■ **Problem description**
Look through the material below and report every line that includes "eapply".

--- Listed records Enclosed Below ---

(** A Task waits only on a run that it started. *)
Definition waits_in (vs : list string) (s : TaskState) : Prop :=
  forall v, s.(active_verification_id) = Some v -> v <> EmptyString -> v ∈ vs.

(** What an Event does to the verification on which a Task waits. *)
Lemma apply_active s e s' :
  apply_event s (task_event e) = Ok s' ->
  s'.(active_verification_id) = s.(active_verification_id) \/
  (text e.(event_type) = "TASK_VERIFICATION_STARTED" /\ s'.(active_verification_id) = get_str e.(payload) "verification_id").
Proof.
  unfold apply_event. change (e_type (task_event e)) with (text (event_type e)).
  destruct (mem _ CREATION_EVENTS); [destruct (negb _); intros [= <-]; by left|].
  destruct (negb (exists_ s)); [intros [= <-]; by left|].
  destruct (mem _ VERIFICATION_RESULT_EVENTS).
  - repeat case_match; intros [= <-]; by left.
  - destruct (negb _ || _); [intros [= <-]; by left|]. destruct (mem _ ANNOTATION_EVENTS).
    + destruct (String.eqb _ _); intros [= <-]; by left.
    + destruct (next_status _ _) as [st|]; [|done]. cbn. intros [= <-]. unfold apply_details. cbv zeta.
      change (e_type (task_event e)) with (text (event_type e)).
      destruct (mem (text (event_type e)) ["TASK_DELEGATED"; "TASK_REASSIGNED"]); [by left|].
      destruct (String.eqb (text (event_type e)) "TASK_PROGRESS_REPORTED"); [by left|].
      destruct (String.eqb (text (event_type e)) "IMPLEMENTATION_SUBMITTED"); [by left|].
      destruct (String.eqb_spec (text (event_type e)) "TASK_VERIFICATION_STARTED"); [right; by split|by left].
Qed.

Lemma waits_next t vs l s e s' :
  starts_read t vs l -> e ∈ l -> placed e t -> apply_event s (task_event e) = Ok s' -> waits_in vs s -> waits_in vs s'.
Proof.
  intros Hst He Hp Ha Hw v Hv Hne. destruct (apply_active _ _ _ Ha) as [E|[Hty E]]; rewrite E in Hv; [by apply Hw|].
  destruct Hp as [Hk _|w _ Hr _ _ _]; [by eapply Hst|]. unfold is_result in Hr. by rewrite Hty in Hr.
Qed.

(** The result of a run on which the Task does not wait. *)
Lemma result_of_other s e :
  is_result e = true -> get_str e.(payload) "verification_id" <> s.(active_verification_id) -> apply_event s (task_event e) = Ok s.
Proof.
  intros Hr Hv. pose proof (result_not_creation e Hr) as Hc. unfold apply_event.
  change (e_type (task_event e)) with (text (event_type e)). unfold is_result in Hr. unfold is_creation in Hc. rewrite Hr, Hc.
  destruct (negb (exists_ s)); [done|]. destruct (negb (bool_decide (e_task_id _ = _))); [done|].
  change (p_verification_id (e_payload (task_event e))) with (get_str e.(payload) "verification_id").
  by rewrite bool_decide_eq_false_2.
Qed.

Lemma keys_differ t v : task_key t <> run_key v.
Proof. unfold task_key, run_key. intros [= H _]. Qed.

Lemma run_key_inj v w : run_key v = run_key w -> v = w.
Proof. unfold run_key. intros H. apply lit_inj. congruence. Qed.

Lemma unfolded_events t vs l s :
  Forall well_placed l -> starts_read t vs l -> t <> EmptyString -> s.(task_id) = t -> waits_in vs s ->
  apply_events s (task_event <$> unfolded t vs l) = apply_events s (task_event <$> events_of t l).
Proof.
  intros Hw Hv Ht Hid Hact. revert s Hid Hact. induction Hw as [|e l He Hw IH]; intros s Hid Hact; [done|].
  assert (starts_read t vs l) as Hv' by (intros x v Hx; apply Hv; by right). specialize (IH Hv').
  unfold unfolded, events_of. cbn [fmap list_fmap concat List.filter]. fold (unfolded t vs l). fold (events_of t l).
  rewrite fmap_app, apply_events_app. unfold copies.
  destruct (about t e) eqn:Hab.
  - destruct (about_placed _ _ He Hab) as [_ Hpl]. pose proof Hpl as [Hk Hr|v Hk Hr Htid Hne Hp].
    + unfold of_task. rewrite Hk, bool_decide_eq_true_2 by done.
      assert (List.filter (fun v => of_run t v e) vs = []) as ->.
      { apply list_filter_nil. intros v _. unfold of_run. rewrite Hk, bool_decide_eq_false_2; [done|apply keys_differ]. }
      cbn [length Nat.add replicate fmap list_fmap apply_events]. destruct (apply_event s (task_event e)) as [s'|] eqn:Ha; [|done].
      cbn. apply IH; [by rewrite (apply_event_task_id _ _ _ Ha)|]. by eapply waits_next; [exact Hv|left| | |].
    + unfold of_task. rewrite bool_decide_eq_false_2 by (rewrite Hk; intros E; by apply (keys_differ t v)). cbn [Nat.add].
      destruct (length (List.filter (fun v => of_run t v e) vs)) as [|n] eqn:Hn; cbn [replicate fmap list_fmap apply_events app].
      * rewrite (result_of_other s e Hr); [by apply IH|]. rewrite Hp. intros E. apply length_zero_iff_nil in Hn.
        assert (v ∈ List.filter (fun v => of_run t v e) vs) as Hin; [|rewrite Hn in Hin; by apply elem_of_nil in Hin].
        apply list_elem_of_In, filter_In. split; [|unfold of_run; by rewrite Hk, Htid, !bool_decide_eq_true_2].
        by apply list_elem_of_In, Hact.
      * destruct (apply_event s (task_event e)) as [s'|] eqn:Ha; [|done].
        cbn [mbind res_bind]. rewrite (apply_repeat s' e n (result_twice s e s' Hr (result_not_creation e Hr) Ha)).
        cbn. apply IH; [by rewrite (apply_event_task_id _ _ _ Ha)|]. by eapply waits_next; [exact Hv|left| | |].
  - assert (replicate ((if of_task t e then 1 else 0) + length (List.filter (fun v => of_run t v e) vs)) e = [] \/ foreign e) as [->|Hf].
    { destruct He as [Hf|(t' & Hne & Hp)]; [by right|left].
      assert (of_task t e = false) as ->.
      { apply bool_decide_eq_false. intros Hk. destruct Hp as [Hk' Hr|v Hk' _ _ _ _]; rewrite Hk in Hk'.
        - assert (t = t') as <- by (apply lit_inj; unfold task_key in Hk'; congruence).
          rewrite (placed_about e t Hne) in Hab; [done|]. by apply Placed_task.
        - by apply (keys_differ t v). }
      assert (List.filter (fun v => of_run t v e) vs = []) as ->; [|done].
      apply list_filter_nil. intros v _. unfold of_run. apply andb_false_iff.
      destruct (bool_decide_reflect (aggregate_of e = run_key v)) as [Hk|]; [right|by left]. apply bool_decide_eq_false. intros Htid.
      pose proof (placed_concerned e t' Hne Hp) as Hco.
      destruct Hp as [Hk' _|v' Hk' _ Htid' _ _]; rewrite Hk in Hk'; [by apply (keys_differ t' v)|].
      assert (t = t') as <- by (apply lit_inj; congruence).
      unfold about in Hab. apply bool_decide_eq_false in Hab. congruence. }
    + by apply IH.
    + rewrite apply_repeat by (apply ignored; [done|by rewrite Hid]). cbn. by apply IH.
Qed.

--- End of Enclosed Listed records ---

■ **Result for this exercise**
  destruct Hp as [Hk _|w _ Hr _ _ _]; [by eapply Hst|]. unfold is_result in Hr. by rewrite Hty in Hr.
      cbn. apply IH; [by rewrite (apply_event_task_id _ _ _ Ha)|]. by eapply waits_next; [exact Hv|left| | |].
        cbn. apply IH; [by rewrite (apply_event_task_id _ _ _ Ha)|]. by eapply waits_next; [exact Hv|left| | |].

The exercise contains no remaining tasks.